- _Given entries_
* * * * *

(** C4 (as amended).  Body extraction: an absent part gives the empty
    string; a part that is text/plain with inline content gives that
    content decoded; any other part gives the texts of its children that
    are themselves text/plain (decoded content, empty for a child without
    content), joined with newlines in child order, the empty string when
    it has no such child.  Parts below the children contribute nothing:
    removing them does not change the result. *)
Theorem getEmailBody_reads_children_only :
  forall (decode : jsstring -> jsstring),
    getEmailBody decode None = []
    /\ forall p : MessagePart,
        (forall d, is_text_plain p = true -> data_of p = Some d ->
                   getEmailBody decode (Some p) = decode d)
        /\ (is_text_plain p = false \/ data_of p = None ->
            getEmailBody decode (Some p) = join newline (child_texts decode p))
        /\ getEmailBody decode (Some (without_grandchildren p))
           = getEmailBody decode (Some p).
Proof.
  intros decode. split; [reflexivity|]. intros p. repeat split.
  - intros d Ht Hd. unfold getEmailBody. now rewrite Ht, Hd.
  - intros H. apply getEmailBody_children.
    destruct H as [->| ->]; [reflexivity | now destruct (is_text_plain p)].
  - destruct p as [m h d ps]. unfold getEmailBody. simpl.
    change (is_text_plain (Part m h d (option_map (map strip) ps)))
      with (is_text_plain (Part m h d ps)).
    change (data_of (Part m h d (option_map (map strip) ps)))
      with (data_of (Part m h d ps)).
    destruct (if is_text_plain (Part m h d ps) then data_of (Part m h d ps)
              else None); [reflexivity|].
    destruct ps as [l|]; simpl; [|reflexivity].
    f_equal. exact (child_texts_strip decode l).
Qed.

(** The multipart example of the specification: text/plain "Hello" next to
    a text/html part. *)
Lemma getEmailBody_reads_children_only_witness :
  getEmailBody Sample.decode (Some Sample.alternative) = lit "Hello".
Proof.
  destruct (getEmailBody_reads_children_only Sample.decode) as [_ H].
  destruct (H Sample.alternative) as (_ & Hchildren & _).
  rewrite Hchildren.
  - vm_compute. reflexivity.
  - left. vm_compute. reflexivity.
Defined.

(** C4, refuted as stated: in a multipart/mixed message whose text/plain
    part lies inside a multipart/alternative child, the text/plain
    descendant holds "Hello" and the extracted body is empty. *)
Lemma nested_text_is_not_extracted :
  getEmailBody Sample.decode (Some Sample.nested) = []
  /\ extractBody_recursive Sample.decode (Some Sample.nested) = lit "Hello"
  /\ descendant_texts Sample.decode Sample.nested = [lit "Hello"].
Proof.
  repeat split; vm_compute; reflexivity.
Qed.

End BodyProps.

(* ================================================================== *)
(** ** The routes *)

Module RouteProps.
Import JS DateTime Common Http Spec.

Section Classification.
Variable lower_other : jsstring -> char -> jsstring -> jsstring.
Variable upper_other : jsstring -> char -> jsstring -> jsstring.
Variable decode : jsstring -> jsstring.
Variable Date_parse : jsstring -> option Z.
Variable generateContent : jsstring -> jsstring -> jsstring -> result jsstring.
Variable JSON_parse : jsstring -> result AIAnalysisResult.

Lemma date_field_unparsable d :
  truthy d = true -> Date_of_string Date_parse d = None ->
  date_field Date_parse (Some d)
  = Throw (RangeError (lit "Invalid time value")).
Proof.
  intros Ht Hd. unfold date_field, Date_toISOString. now rewrite Ht, Hd.
Qed.

(** Without a date that fails to parse, the date field is computed. *)
Lemma date_field_ok (date : option jsstring) :
  (forall d, date = Some d -> truthy d = true ->
             Date_of_string Date_parse d <> None) ->
  exists v, date_field Date_parse date = Ok v.
Proof.
  intros H. unfold date_field, Date_toISOString.
  destruct date as [d|]; [|eauto].
  destruct (truthy d) eqn:Ht; [|eauto].
  specialize (H d eq_refl Ht).
  destruct (Date_of_string Date_parse d); [simpl; eauto | congruence].
Qed.
(** * limit_reached.py: the bounded, randomised, depth-first crawl

    A shallow embedding of [src/limit_reached.py].  The Python program keeps
    its crawl state in four shared mutable objects ([visited_links],
    [unique_urls], [job_results], [last_save_time]) and talks to a browser, a
    clock, a random generator and the file system.  Here the shared objects
    are one store threaded through a state-and-exception monad, and the
    collaborators are an oracle [Env] over an abstract world. *)

From stdpp Require Import gmap strings list.
From Stdlib Require Import ZArith.

Open Scope Z_scope.

(** ** Data *)

(** The dictionary [{"title": title, "url": url}] built by [extract_job_data]. *)
Record Job : Type := mkJob { title : string; url : string }.

(** Exceptions of class [Exception] the collaborators raise; [RetryError] is
    what the retry decorator raises once its attempts are used up. *)
Inductive exn : Type :=
| TimeoutError (msg : string)
| Error (msg : string)
| RetryError (last : exn).

(** Result of one call to a collaborator. *)
Inductive Res (A : Type) : Type :=
| Ok (a : A)
| Err (e : exn).
Arguments Ok {A} a.
Arguments Err {A} e.

(** What [pd.DataFrame(data)] holds for a list of job dictionaries: the
    column labels and one row of cells per dictionary. *)
Record DataFrame : Type := mkDataFrame { columns : list string; rows : list (list string) }.

(** The column labels are the keys of the dictionaries; an empty list has
    no dictionary to take keys from, so the frame has no columns. *)
Definition pd_DataFrame (data : list Job) : DataFrame :=
  match data with
  | [] => mkDataFrame [] []
  | _ :: _ => mkDataFrame ["title"; "url"]%string (map (fun j => [title j; url j]) data)
  end.

(** The browser session calls of [scrape_jobs] (lines 121-124, 143-144 and
    the exit of the [async with] block). *)
Inductive SessionOp : Type :=
| PlaywrightStart | ChromiumLaunch | NewContext | NewPage
| ContextClose | BrowserClose | PlaywrightStop.

(** The module constants (lines 12-20) that the crawl reads. *)
Record Config : Type := mkConfig {
  ROOT_URL : string;
  CSV_OUTPUT : string;
  MAX_RECORDS : nat;
  GLOBAL_TIMEOUT : Z;
  MAX_RETRY_FAILS : nat;
  TIMEOUT_TOTAL_SECONDS : Z;
  TIMEOUT_DEEPER_SECONDS : Z
}.
Lemma ulp_bound (q : Q) (k : Z) :
  (0 < q)%Q -> (q < 2 ^ k)%Q -> -1021 <= k -> (ulp q <= 2 ^ (k - 53))%Q.
Proof.
  intros Hq Hk Hmin. unfold ulp. apply two_mono.
  pose proof (binade_le q Hq) as Hb.
  assert (binade q < k) by (apply two_lt_inv; lra).
  lia.
Qed.

Lemma double_near (q : Q) :
  (0 < q)%Q -> (q - (1 # 2) * ulp q <= double q /\ double q <= q + (1 # 2) * ulp q)%Q.
Proof.
  intros Hq. unfold double.
  destruct (Qcompare_spec q 0) as [H|H|H]; try lra.
  pose proof (ulp_pos q) as Hu.
  destruct (nearestInteger_near (q / ulp q)) as [H1 H2].
  assert (Hx : (q == q / ulp q * ulp q)%Q) by (field; lra).
  revert H1 H2 Hx.
  generalize (inject_Z (nearestInteger (q / ulp q))) (q / ulp q)%Q. revert Hu.
  generalize (ulp q). intros u Hu N x H1 H2 Hx.
  rewrite Hx. clear Hx. split.
  - apply Qle_trans with ((x - (1 # 2)) * u)%Q.
    + apply Qle_lteq. right. field.
    + apply Qmult_le_compat_r; lra.
  - apply Qle_trans with ((x + (1 # 2)) * u)%Q.
    + apply Qmult_le_compat_r; lra.
    + apply Qle_lteq. right. field.
Qed.

Lemma double_nonneg (q : Q) : (0 <= q)%Q -> (0 <= double q)%Q.
Proof.
  intros Hq. unfold double.
  destruct (Qcompare_spec q 0) as [H|H|H]; try lra.
  pose proof (ulp_pos q) as Hu.
  apply Qmult_le_0_compat; [|lra].
  change 0%Q with (inject_Z 0). rewrite <- Zle_Qle.
  apply nearestInteger_nonneg. apply Qle_shift_div_l; lra.
Qed.

Lemma double_error (q : Q) (k : Z) :
  (0 <= q)%Q -> (q < 2 ^ k)%Q -> -1021 <= k ->
  (q - 2 ^ (k - 54) <= double q /\ double q <= q + 2 ^ (k - 54))%Q.
Proof.
  intros Hq Hk Hmin.
  assert (Hhalf : (2 ^ (k - 53) == 2 * 2 ^ (k - 54))%Q).
  { replace (k - 53) with (1 + (k - 54)) by lia.
    rewrite Qpower_plus by discriminate. reflexivity. }
  pose proof (two_pos (k - 54)) as Hp.
  destruct (Qlt_le_dec 0 q) as [Hpos|Hzero].
  - pose proof (ulp_bound q k Hpos Hk Hmin) as Hu.
    destruct (double_near q Hpos) as [H1 H2].
    revert Hhalf Hp Hu H1 H2.
    generalize (2 ^ (k - 53))%Q (2 ^ (k - 54))%Q (ulp q) (double q).
    intros b a u d Hhalf Hp Hu H1 H2. clear Hk. split; lra.
  - clear Hk. unfold double. revert Hp. generalize (2 ^ (k - 54))%Q. intros a Hp.
    destruct (Qcompare_spec q 0) as [H|H|H]; split; lra.
Qed.
(* The heap each round starts from: the heap the round before left, with
   the challenges of that round assigned. *)
Definition after_round_1 (h : Heap) (m1 : Message1 G1) : Heap :=
  set_scalar (set_scalar h "beta" (transcript_1 m1).1.1)
    "gamma" (transcript_1 m1).1.2.

Definition after_round_2 (h : Heap) (m1 : Message1 G1) (m2 : Message2 G1)
    : Heap :=
  set_scalar (set_scalar h "alpha" (transcript_2 m1 m2).1.1)
    "fft_cofactor" (transcript_2 m1 m2).1.2.

Definition after_round_3 (h : Heap) (m1 : Message1 G1) (m2 : Message2 G1)
    (m3 : Message3 G1) : Heap :=
  set_scalar h "zeta" (transcript_3 m1 m2 m3).1.

Definition after_round_4 (h : Heap) (m1 : Message1 G1) (m2 : Message2 G1)
    (m3 : Message3 G1) (m4 : Message4 F) : Heap :=
  set_scalar h "v" (transcript_4 m1 m2 m3 m4).1.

* * * * *

- _Instructions to follow_
Print only the lines from the top of the data above down to the line holding "forall (decode : jsstring", inclusive.

- _Exercise output_
(** C4 (as amended).  Body extraction: an absent part gives the empty
    string; a part that is text/plain with inline content gives that
    content decoded; any other part gives the texts of its children that
    are themselves text/plain (decoded content, empty for a child without
    content), joined with newlines in child order, the empty string when
    it has no such child.  Parts below the children contribute nothing:
    removing them does not change the result. *)
Theorem getEmailBody_reads_children_only :
  forall (decode : jsstring -> jsstring),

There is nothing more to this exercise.